Qui se souvient encore que Trump avait menacé la Corée du Nord de « feu et de fureur » si elle ne renonçait pas à l’arme nucléaire ? Avant d’engager, ensuite, une négociation baroque avec le dictateur de Pyongyang, qui, bien entendu, n’a débouché sur rien. Idem en Afghanistan, où Trump négocia à Doha le retrait des troupes américaines en février 2020, sans obtenir la moindre concession des Talibans. Ce qui provoqua, un an plus tard, la piteuse débandade de Kaboul, sous Biden, en août 2021.
Certes, Trump a su décider l’élimination du chef des Gardiens de la Révolution, Qassem Souleimani, et ordonner deux douzaines de frappes aériennes contre des cibles djihadistes. Mais toujours dans des situations où les États-Unis ne risquaient aucune riposte directe. Shapiro conclut que Trump adore montrer ses muscles, brandir bruyamment la menace de la force, jouer les matamores dans les médias, mais se garde bien d’engager le combat dès qu’un risque réel de conflit existe.
Quatre mois après son retour à la Maison-Blanche, les leçons de son premier mandat semblent se confirmer.

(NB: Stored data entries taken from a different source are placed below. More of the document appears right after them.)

(* ===================================================================== *)
(** ** Properties of the operating-system probe *)
(* ===================================================================== *)

Section OSFacts.

Import Device.

Lemma flag_set k' d k :
  flag (set_flag k' d) k = bool_decide (k = k') || flag d k.
Proof.
  unfold flag, set_flag. simpl. case_bool_decide as E.
  - subst. by rewrite lookup_insert_eq.
  - by rewrite lookup_insert_ne.
Qed.

Lemma flag_clear k' d k :
  flag (clear_flag k' d) k = negb (bool_decide (k = k')) && flag d k.
Proof.
  unfold flag, clear_flag. simpl. case_bool_decide as E.
  - subst. by rewrite lookup_insert_eq.
  - by rewrite lookup_insert_ne.
Qed.

(** The chain sets one of its eight flags or none. *)
Lemma os_of_cases ua : os_of ua = None \/ exists k, k ∈ os_flags /\ os_of ua = Some k.
Proof.
  unfold os_of, os_flags.
  repeat case_match;
    first [ by left
          | right; eexists; split; [|done]; apply (bool_decide_unpack _); vm_compute; exact I ].
Qed.

(** The probe on real user agents. *)
Example _checkOS_kindle :
  filter (fun k => flag (_checkOS ua_kindle new_Device) k = true)
         (os_flags ++ ["windowsPhone"; "desktop"]) = ["kindle"].
Proof. vm_compute. reflexivity. Qed.

Example _checkOS_linux_chrome :
  filter (fun k => flag (_checkOS ua_linux_chrome new_Device) k = true)
         (os_flags ++ ["windowsPhone"; "desktop"]) = ["linux"; "desktop"].
Proof. vm_compute. reflexivity. Qed.

Example _checkOS_windows_phone :
  filter (fun k => flag (_checkOS ua_windows_phone new_Device) k = true)
         (os_flags ++ ["windowsPhone"; "desktop"]) = ["windows"; "windowsPhone"].
Proof. vm_compute. reflexivity. Qed.

(** X14: a user agent that matches [/Windows Phone/i] or [/IEMobile/i] is
    a Windows Phone whatever else it claims and whatever the device held
    before: [windowsPhone] and [windows] are set, and [android], [iOS],
    [macOS] and [desktop] are not. *)
Theorem windows_phone_overrides (ua : string) (d : Device) :
  is_windows_phone ua = true ->
  flag (_checkOS ua d) "windowsPhone" = true /\
  flag (_checkOS ua d) "windows" = true /\
  flag (_checkOS ua d) "android" = false /\
  flag (_checkOS ua d) "iOS" = false /\
  flag (_checkOS ua d) "macOS" = false /\
  flag (_checkOS ua d) "desktop" = false.
Proof.
  intros Hwp. unfold _checkOS. rewrite Hwp.
  set (d1 := match os_of ua with Some k => set_flag k d | None => d end).
  set (d2 := set_flag "windowsPhone" _).
  assert (flag d2 "windowsPhone" = true /\ flag d2 "windows" = true /\
          flag d2 "android" = false /\ flag d2 "iOS" = false /\ flag d2 "macOS" = false)
    as (Hwp2 & Hw2 & Ha2 & Hi2 & Hm2).
  { unfold d2. rewrite !flag_set, !flag_clear. simpl. done. }
  rewrite Hw2. simpl.
  rewrite (flag_set "desktop" d2 "windowsPhone"), Hwp2. simpl.
  rewrite !flag_clear, !flag_set, Hwp2, Hw2, Ha2, Hi2, Hm2. done.
Qed.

En Iran, tout d’abord : après avoir déclaré que l’Iran devait démanteler l’intégralité de son programme nucléaire sous peine de subir une frappe massive, Trump négocie aujourd’hui un accord encore moins contraignant que le JCPOA de 2015 — qu’il avait lui-même dénoncé en 2018 comme « affreux ». Au grand dam de la France, des Européens, et d’Israël, l’Iran devrait conserver le droit d’enrichir de l’uranium, alors même que Téhéran a poursuivi sans relâche sa production d’uranium enrichi à 60 % (soit 450 kg, proche du seuil militaire). Et que penser de cet étrange armistice négocié avec les Houthis du Yémen pour suspendre leurs attaques… mais uniquement contre les navires américains ?
Même verdict en Ukraine : Trump prétendait pouvoir instaurer la paix en vingt-quatre heures ; elle semble aujourd’hui s’éloigner un peu plus chaque jour. Fatigué des « égos » des belligérants, il laisse entendre qu’il est prêt à laisser l’affaire entre les mains des Européens. Trump n’aime pas la guerre, et n’a aucune intention de s’y laisser entraîner.
Quant à l’Asie, lors du dernier week-end à Singapour, à l’occasion du sommet Shangri-La, son ministre de la Défense, Pete Hegseth, a mis en garde la Chine contre toute velléité de conquête de Taïwan. Mais face à l’effort colossal de réarmement chinois dans la région — et aux menaces américaines sur l’économie asiatique — la crédibilité des États-Unis est fortement entamée. Les pays de la zone se retrouvent ainsi pris dans une impitoyable tenaille : ils dépendent de l’Amérique pour leur sécurité, mais de la Chine pour leur prospérité. À Singapour, Emmanuel Macron a bien tenté de présenter « l’Europe » comme alternative à la confrontation des deux géants, mais sans réel succès…
Il ne reste donc qu’aux plus vulnérables de s’inquiéter : les Esquimaux du Groenland, les armateurs panaméens… Le syndrome du « taco » pourrait bien finir par les concerner, eux aussi. À moins, bien sûr, que l’imprévisibilité de Trump ne conduise à d’autres erreurs de calcul.